Why This Is Bee Is Cuckoo

Jul 3, 2013

Why This Is Bee Is Cuckoo

Jul 3, 2013

When you visit the half-acre Häagen-Dazs Honey Bee Haven,  a bee friendly garden on Bee Biology Road at the University of California, Davis, you might just see a cuckoo bee.

The cuckoo bee (see below) is a male Triepeolus concavus, as identified by native pollinator specialist Robbin Thorp, emeritus professor of entomology at UC Davis, who maintains an office in the adjacent Harry H. Laidlaw Jr. Honey Bee Research Facility.

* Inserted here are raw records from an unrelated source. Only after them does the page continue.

Lemma let_if {B} (c : bool) (p x : string) (b : string → B) :
  (let r := if c then p +:+ x else p in b r) = b (p +:+ (if c then x else "")).
Proof. cbv zeta. by rewrite if_append. Qed.

(** One assignment [response = ...] or [response += ...] of the
    renderer, the latter under an [if] put in the form of [if_append]. *)
Ltac step_let :=
  lazymatch goal with
  | |- (let r := (let d := ?w in @?x d) in @?b r) = ?rhs =>
      change ((let d := w in let r := x d in b r) = rhs); cbv beta
  | |- (let r := ?v in @?b r) = ?rhs =>
      let v' := eval cbv zeta in v in
      lazymatch v' with
      | (if ?c then ?p +:+ ?x else ?p) =>
          transitivity (b (p +:+ (if c then x else ""))); [exact (let_if c p x b)|cbv beta]
      | (if _ then _ else _) => fail
      | _ => change (b v' = rhs); cbv beta
      end
  end.

(** The step [let* x := Ok v in k]. *)
Ltac step_bind :=
  lazymatch goal with
  | |- Py.bind ?m ?k = ?rhs =>
      let m' := eval cbv beta iota zeta delta [Py.bind] in m in
      lazymatch m' with
      | Ok ?v => change (k v = rhs); cbv beta
      end
  end.

(** The response is the header, the lines of the file, and the lines
    of the fields and of the details, in this order. *)
Lemma format_analysis_response_parts (a : AnalysisResult) (fi : option FileMetadata) :
  format_analysis_response a fi
  = let* files :=
      match fi with
      | Some fi => let* size := format_file_size (file_size fi) in Ok (file_lines size fi)
      | None => Ok ""
      end in
    Ok (response_of a files).
Proof.
  assert (detail_lines (format_details a)
          = if bool_decide (format_details a ≠ ∅)
            then detail_lines (format_details a) else "") as Hd.
  { destruct (decide (format_details a = ∅)) as [He|He].
    - rewrite He, detail_lines_empty. by destruct (bool_decide _).
    - by rewrite (bool_decide_eq_true_2 _ He). }
  cbv delta [format_analysis_response]. cbv beta. do 2 step_let.
  destruct fi as [fi|]; [destruct (format_file_size (file_size fi)) as [size|e]; [|done]|];
    step_bind; symmetry; step_bind; symmetry; repeat step_let.
  all: unfold response_of; rewrite Hd.
  all: destruct (bool_decide (format_details a ≠ ∅)); cbv iota; repeat step_let.
  all: unfold field_lines, detail_lines, optional_line, flag_line, response_head, file_lines.
  all: change (truthy (of_opt ?o)) with (truthy_opt o).
  all: change (str_of (of_opt ?o)) with (text o).
  all: rewrite ?if_append, ?append_nil_r, !append_assoc; reflexivity.
Qed.

End response_parts.

Section details_rendering.

Lemma optional_line_reading label v v' :
  reading v = reading v' → optional_line label v = optional_line label v'.
Proof.
  unfold reading, optional_line. destruct (truthy v), (truthy v'); congruence.
Qed.

Lemma flag_line_reading label v v' :
  reading v = reading v' → flag_line label v = flag_line label v'.
Proof.
  unfold reading, flag_line. destruct (truthy v), (truthy v'); congruence.
Qed.

(** X10.  The renderer reads the details through [.get] on the six
    keys it knows, and of each value only whether it is truthy and, if so,
    its text: details that read alike on these keys are rendered alike.  So
    a missing key reads as [None], [False] or an empty string do, keys beyond
    the six are ignored, the empty dict (the default of the model) renders as
    a dict of six falsy values, and no [KeyError] is raised. *)
Theorem render_reads_details_by_key
    (a : AnalysisResult) (d : gmap string val) (fi : option FileMetadata) :
  Forall (λ key, reading (get d key) = reading (get (format_details a) key)) detail_keys →
  format_analysis_response (with_details a d) fi = format_analysis_response a fi.
Proof.
  intros H. rewrite !format_analysis_response_parts.
  assert (detail_lines d = detail_lines (format_details a)) as Hd.
  { unfold detail_keys in H.
    repeat match goal with
           | H : Forall _ (_ :: _) |- _ => apply Forall_cons_1 in H as [? H]
           end.
    unfold detail_lines.
    repeat match goal with
           | H : reading _ = reading _ |- _ =>
               first [rewrite (optional_line_reading _ _ _ H)
                     | rewrite (flag_line_reading _ _ _ H)]; clear H
           end.
    done. }
  unfold response_of, with_details, response_head, field_lines.
  cbn [filename file_type quality resolution codec audio_codec language source format_details].
  by rewrite Hd.
Qed.

End details_rendering.

Section details_rendering_witnesses.

(** A dict with a falsy value and a key of its own against the empty
    dict. *)
Lemma render_reads_details_by_key_witness :
  format_analysis_response
    (with_details (mkAnalysisResult "a.mkv" "MKV" None None None None None None ∅)
       (<["has_subtitles" := VBool false]> (<["note" := VStr "x"]> ∅))) None
  = format_analysis_response
      (mkAnalysisResult "a.mkv" "MKV" None None None None None None ∅) None.
Proof.
  apply (render_reads_details_by_key
           (mkAnalysisResult "a.mkv" "MKV" None None None None None None ∅)
           (<["has_subtitles" := VBool false]> (<["note" := VStr "x"]> ∅)) None).
  unfold detail_keys. repeat (apply Forall_cons_2; [by vm_compute|]). apply Forall_nil_2.
Defined.

End details_rendering_witnesses.

Section sizes.

Lemma float_of_int_returns n :
  Z.abs n < 2 ^ 1024 - 2 ^ 970 → ∃ v, float_of_int n = Ok (Float v 0).
Proof.
  intros Hn. unfold float_of_int.
  destruct (Z.ltb_spec (Z.abs n) (2 ^ 53)) as [|H53]; [by eexists|].
  set (a := Z.abs n) in *. set (L := Z.log2 a).
  assert (0 < a) as Ha by lia.
  destruct (Z.log2_spec a Ha) as [Hlo Hhi]. fold L in Hlo, Hhi.
  assert (53 ≤ L) as HL.
  { apply Z.log2_le_pow2; [done|]. lia. }
  assert (L ≤ 1023) as HL'.
  { assert (L < 1024); [|lia]. apply Z.log2_lt_pow2; [done|]. lia. }
  set (b := 2 ^ (L - 52)). assert (0 < b) as Hb by (apply Z.pow_pos_nonneg; lia).
  destruct (round_half_even_spec a b Hb) as [Hr _]. cbv zeta in Hr.
  set (t := round_half_even a b) in *.
  assert (t * b < 2 ^ 1024) as Hv.
  { destruct (Z.eq_dec L 1023) as [HL1|HL1].
    - subst b. rewrite HL1 in *. change (2 ^ (1023 - 52)) with (2 * 2 ^ 970) in *. lia.
    - assert (2 ^ Z.succ L ≤ 2 ^ 1023) by (apply Z.pow_le_mono_r; lia).
      assert (b ≤ 2 ^ 970) by (apply Z.pow_le_mono_r; lia).
      change (2 ^ 1024) with (2 * 2 ^ 1023).
      assert (2 ^ 970 < 2 ^ 1023) by (by apply Z.pow_lt_mono_r). lia. }
  destruct (Z.leb_spec (2 ^ 1024) (t * b)); [lia|]. by eexists.
Qed.
(** The body of the [while] loop of [run]. *)
Definition iteration : M flow :=
  st ← get_state;
  response ← lift (match _reason st with
                   | inr text => Ret text
                   | inl e => Raise e
                   end);
  decision ← lift (_parse_response response);
  finished ← lift (py_get decision "done" JNull);
  if truthy finished then
    modify (set_done true);;
    c ← lift (py_get decision "conclusion" (JStr placeholder));
    modify (set_conclusion c);;
    mret Break
  else
    action ← lift (py_get decision "action" JNull);
    if negb (truthy action) then mret Break
    else
      tool_name ← lift (py_get action "tool" JNull);
      args ← lift (py_get action "args" (JObj []));
      tool_fn ← lift (TOOLS_get tool_name);
      match tool_fn with
      | None => lift (Raise (ValueError_unknown_tool tool_name))
      | Some (name, fn) =>
          '(args, result) ← call_tool name fn args;
          st ← get_state;
          th ← lift (py_get decision "thought" JNull);
          let o := {| step := steps st + 1; thought := th; tool := name;
                      args := args; result := result |} in
          modify (append_observation o);;
          modify incr_steps;;
          lift (_print_trace o);;
          st ← get_state;
          if _enough_evidence (observations st) then
            modify (set_done true);;
            st ← get_state;
            c ← lift (_summarize st);
            modify (set_conclusion (JStr c));;
            mret Break
          else mret Next
      end.
(** A server that echoes the query as output and numbers its answers. *)
Definition answer (j : nat) (q : Query) : response :=
  Reply (Some (PyDict [("output"%string, PyStr q);
                       ("cost"%string, PyInt (Z.of_nat j))])).

(** A clock that advances one second per reading. *)
Definition ticks (k : nat) : float := float_of_nat k.

Definition three_queries : list Query := ["a"; "bb"; "ccc"]%string.

(** Three dispatches answered in the order 2, 0, 1. *)
Definition out_of_order : Env := mkEnv ticks answer [2; 0; 1].

(** The same, but the second response to arrive is a refused connection. *)
Definition one_refused : Env :=
  mkEnv ticks (fun j q => if Nat.eqb j 1 then ConnectFailed else answer j q)
        [2; 0; 1].

(** The same, but the second response to arrive has a body that is not JSON. *)
Definition one_garbled : Env :=
  mkEnv ticks (fun j q => if Nat.eqb j 1 then Reply None else answer j q)
        [2; 0; 1].

(** One dispatch whose two clock readings are equal. *)
Definition frozen_clock : Env := mkEnv (fun _ => 1%float) answer [0].

Definition fresh_world : World := mkWorld [] ∅ ∅.

(** A world where the report file already exists. *)
Definition stale_world : World :=
  mkWorld [] {[ report_path := mkCsv ["old"%string] [[CInt 7]] ]} ∅.

(** A world where the report file cannot be opened for writing. *)
Definition locked_world : World := mkWorld [] ∅ {[ report_path ]}.

(** One record of duration zero. *)
Definition zero_record : MeasurementRecord := mkRecord 0%float 1 (PyInt 0).

(** ** The data generator *)

(** [data_gen/generate_parquet_data.py]: the loop that writes the sample
    files. The frame of an iteration is drawn at random by the script; here
    it is whatever [draw idx] is. *)
Definition N_FILES : nat := 5.

(** [f"sample_{idx}.parquet"]. *)
Definition sample_name (idx : nat) : string :=
  ("sample_" ++ pretty idx ++ ".parquet")%string.

(** [OUTPUT_DIR / name]. *)
Definition file_path (output_dir : string) (idx : nat) : string :=
  (output_dir ++ "/" ++ sample_name idx)%string.

(** The first [n] iterations of the loop: iteration [idx] writes its frame
    at its path. *)
Definition write_samples {Frame : Type} (output_dir : string)
    (draw : nat -> Frame) (n : nat) (fs : gmap string Frame)
  : gmap string Frame :=
  fold_left (fun fs idx => <[file_path output_dir idx := draw idx]> fs)
            (seq 0 n) fs.

Definition generate {Frame : Type} (output_dir : string) (draw : nat -> Frame)
    (fs : gmap string Frame) : gmap string Frame :=
  write_samples output_dir draw N_FILES fs.

(** * Facts *)

(** ** Minimum, maximum and sorting under a total order *)

Section OrderFacts.
Context {T : Type} {num : Number T} (laws : order_laws num).

Lemma leb_refl (a : T) : nvalid a = true -> nleb a a = true.
Proof. intros Ha. destruct (nleb_total laws a a Ha Ha); assumption. Qed.

Lemma nmin_cases (a b : T) : nmin a b = a \/ nmin a b = b.
Proof. unfold nmin. destruct (nleb a b); auto. Qed.

Lemma nmax_cases (a b : T) : nmax a b = a \/ nmax a b = b.
Proof. unfold nmax. destruct (nleb a b); auto. Qed.

Lemma nmin_le_l (a b : T) :
  nvalid a = true -> nvalid b = true -> nleb (nmin a b) a = true.
Proof.
  intros Ha Hb. unfold nmin. destruct (nleb a b) eqn:E.
  - by apply leb_refl.
  - destruct (nleb_total laws a b Ha Hb); congruence.
Qed.

Lemma nmin_le_r (a b : T) :
  nvalid a = true -> nvalid b = true -> nleb (nmin a b) b = true.
Proof.
  intros Ha Hb. unfold nmin. destruct (nleb a b) eqn:E; [done|].
  by apply leb_refl.
Qed.

Lemma nmax_ge_l (a b : T) :
  nvalid a = true -> nvalid b = true -> nleb a (nmax a b) = true.
Proof.
  intros Ha Hb. unfold nmax. destruct (nleb a b) eqn:E; [done|].
  by apply leb_refl.
Qed.

Lemma nmax_ge_r (a b : T) :
  nvalid a = true -> nvalid b = true -> nleb b (nmax a b) = true.
Proof.
  intros Ha Hb. unfold nmax. destruct (nleb a b) eqn:E.
  - by apply leb_refl.
  - destruct (nleb_total laws a b Ha Hb); congruence.
Qed.

Lemma nmin_valid (a b : T) :
  nvalid a = true -> nvalid b = true -> nvalid (nmin a b) = true.
Proof. intros. destruct (nmin_cases a b) as [-> | ->]; done. Qed.

Lemma nmax_valid (a b : T) :
  nvalid a = true -> nvalid b = true -> nvalid (nmax a b) = true.
Proof. intros. destruct (nmax_cases a b) as [-> | ->]; done. Qed.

Thorp has been monitoring the garden not only since it was planted--in the fall of 2009--but BEFORE it was planted, to collect the baseline data. To date, he's detected more than 80 species of bees, "and counting."

The cuckoo bee, nectaring on a blanket flower (Gaillardia), is just one of the species he's found in the garden.

The female cuckoo bee lays her eggs in the ground nests of other bees, including the sunflower bee, Svastra. Cuckoo bees are kleptoparasites, meaning that they steal the food stores provisioned by the host bee. Cuckoos lack pollen-collecting structures (scopa). So when the cuckoo bee eggs hatch, the larva will consume the pollen ball collected by the hosts, and kill and eat the host larvae.

Like human kleptomanias, they've found a way to make it in this world at the expense of others.

Thorp annually teaches at The Bee Course, described as a "workshop offered for conservation biologists, pollination ecologists and other biologists who want to gain greater knowledge of the systematics and biology of bees," and held at the Southwestern Research Station, Portal, Ariz. This year's dates are Aug. 25 to Sept. 4.  The workshop attracts people from all over the world, including dozens from the UC system.